Another Legal Settlement by St Jude Medical
St. Jude Medical Inc. agreed to pay $16 million to settle a U.S. government probe of claims the company paid kickbacks to doctors who implanted its heart devices in patients.
The accord resolves a five-year investigation of St. Jude’s marketing practices for defibrillators and pacemakers.
This was not even the first recent settlement by this particular company:
In June, St. Jude agreed to pay the federal government $3.7 million to resolve a separate whistleblower case over claims that it made illegal payments to hospitals in Kentucky and Ohio that used the company’s heart devices.
Our relevant post about that previous settlement was here.
Kickbacks, Manipulated Research
The $16 million settlement stemmed from a case filed by Charles Donigian, a former St. Jude technician from St. Louis, who accused the company of using kickbacks to market products.
The kickbacks, which ranged as high as $2,000 per patient, came in the form of 'sham fees' for phony clinical-research studies on the devices, Donigian said in his suit.
There was slightly more detail in a report in TheHeart.org:
According to the DoJ, the company used postmarketing studies and a registry as vehicles to reward physicians participating in those studies to implant the devices. 'In each case, St Jude paid each participating physician a fee that ranged up to $2000 per patient,' a statement from US Attorney Carmen M Ortiz notes. 'The United States alleges that St Jude solicited physicians for the studies in order to retain their business and/or convert their business from a competitor's product.'
The statement also observes: 'Although St Jude collected data and information from participating physicians, it knowingly and intentionally used the studies and registry as a means of increasing its device sales by paying certain physicians to select St Jude pacemakers and ICDs for their patients.'
It all is getting so old, isn't it? Yet another pharmaceutical, biotechnology or device company settles a case alleging payments to physicians to induce them to use its products. The twist here is that the form of the payment allegedly also manipulated the clinical research process.
There have been other cases of manipulation or suppression of research about cardiac devices. For example, see our recent post about how Guidant, now a subsidiary of Boston Scientific, was put on probation for its actions in another such case.

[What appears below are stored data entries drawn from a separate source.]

Global Instance result_ret : MRet result := λ A a, Ok a.
Global Instance result_bind : MBind result := λ A B f m,
  match m with
  | Ok a => f a
  | Raise e => Raise e
  end.

(** [r[k]] *)
Definition getitem (r : record) (k : string) : result value :=
  match r !! k with
  | Some v => Ok v
  | None => Raise (KeyError k)
  end.

(** [k in r] *)
Definition has_key (k : string) (r : record) : bool := bool_decide (is_Some (r !! k)).

(** [r.get(k, d)] *)
Definition get_default (r : record) (k : string) (d : value) : value :=
  default d (r !! k).

(** Truth value of an object that is [None] or a dict: [None] and the
    empty dict are false.  [truthy o] is the dict when [o] is true. *)
Definition truthy (o : option record) : option record :=
  match o with
  | Some r => if decide (r = ∅) then None else Some r
  | None => None
  end.

(** ** The helper [_get_next_id] *)

(** [a > b]: defined between two integers and between two strings. *)
Definition py_gt (a b : value) : result bool :=
  match a, b with
  | VInt x, VInt y => Ok (y <? x)%Z
  | VStr x, VStr y => Ok (String.ltb y x)
  | _, _ => Raise TypeError
  end.

(** [max] over a non-empty iteration: the running maximum is replaced by
    an item that compares greater. *)
Fixpoint py_max_from (cur : value) (rest : list value) : result value :=
  match rest with
  | [] => Ok cur
  | x :: rest' =>
      b ← py_gt x cur;
      py_max_from (if b : bool then x else cur) rest'
  end.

The allegations amounted to serious external threats to physicians' professionalism: payments to promote use of health care products whether or not their implantation was in patients' best interests, and manipulation of clinical research that could have further corrupted the clinical evidence base, and presumably could have broken the trust of clinical research subjects. Left unsaid in the brief articles is how willingly the physicians gave in to these threats to their professionalism for the dollars involved.
Yet despite the apparently corrosive quality of the bad behavior, the penalties to the company were trivial. Per St Jude Medical's most recent financial profile, its yearly revenue was over $4.5 billion. Two settlements totaling less than $20 million amount to a relatively small cost of doing business. And note that St Jude Medical is not admitting it did anything wrong. Per TheHeart.org, its statement was:
We are pleased to have reached a settlement agreement with the DoJ that fully resolves the postmarket-study matter in Boston. The company maintains that its postmarket studies and registries are legitimate clinical studies designed to gather important scientific data, and St Jude Medical does not admit liability or wrongdoing by entering into this agreement. The company entered into a settlement agreement to avoid the potential costs and risks associated with litigation. This settlement brings the previously reported postmarket-study investigation to a close.
So it all gets so tiresome. The continuing march of legal settlements like this do provide evidence of how professionalism and evidence-based medical practice are under threat. However, as we have said ad infinitum, such settlements are likely to do nothing to alleviate that threat.
To repeat the conclusion of our last post about St Jude Medical, the usual sorts of legal settlements we have described do not seem to be an effective way to deter future unethical behavior. Even large fines (and the one described above would be peanuts to a large health care corporation) can be regarded just as a cost of doing business. Furthermore, the fine's impact may be diffused over the whole company, and ultimately comes out of the pockets of stockholders, employees, and customers alike. It provides no negative incentives for those who authorized, directed, or implemented the behavior in question. My refrain has been: we will not deter unethical behavior by health care organizations until the people who authorize, direct or implement bad behavior fear some meaningfully negative consequences. Real health care reform needs to make health care leaders accountable, and especially accountable for the bad behavior that helped make them rich.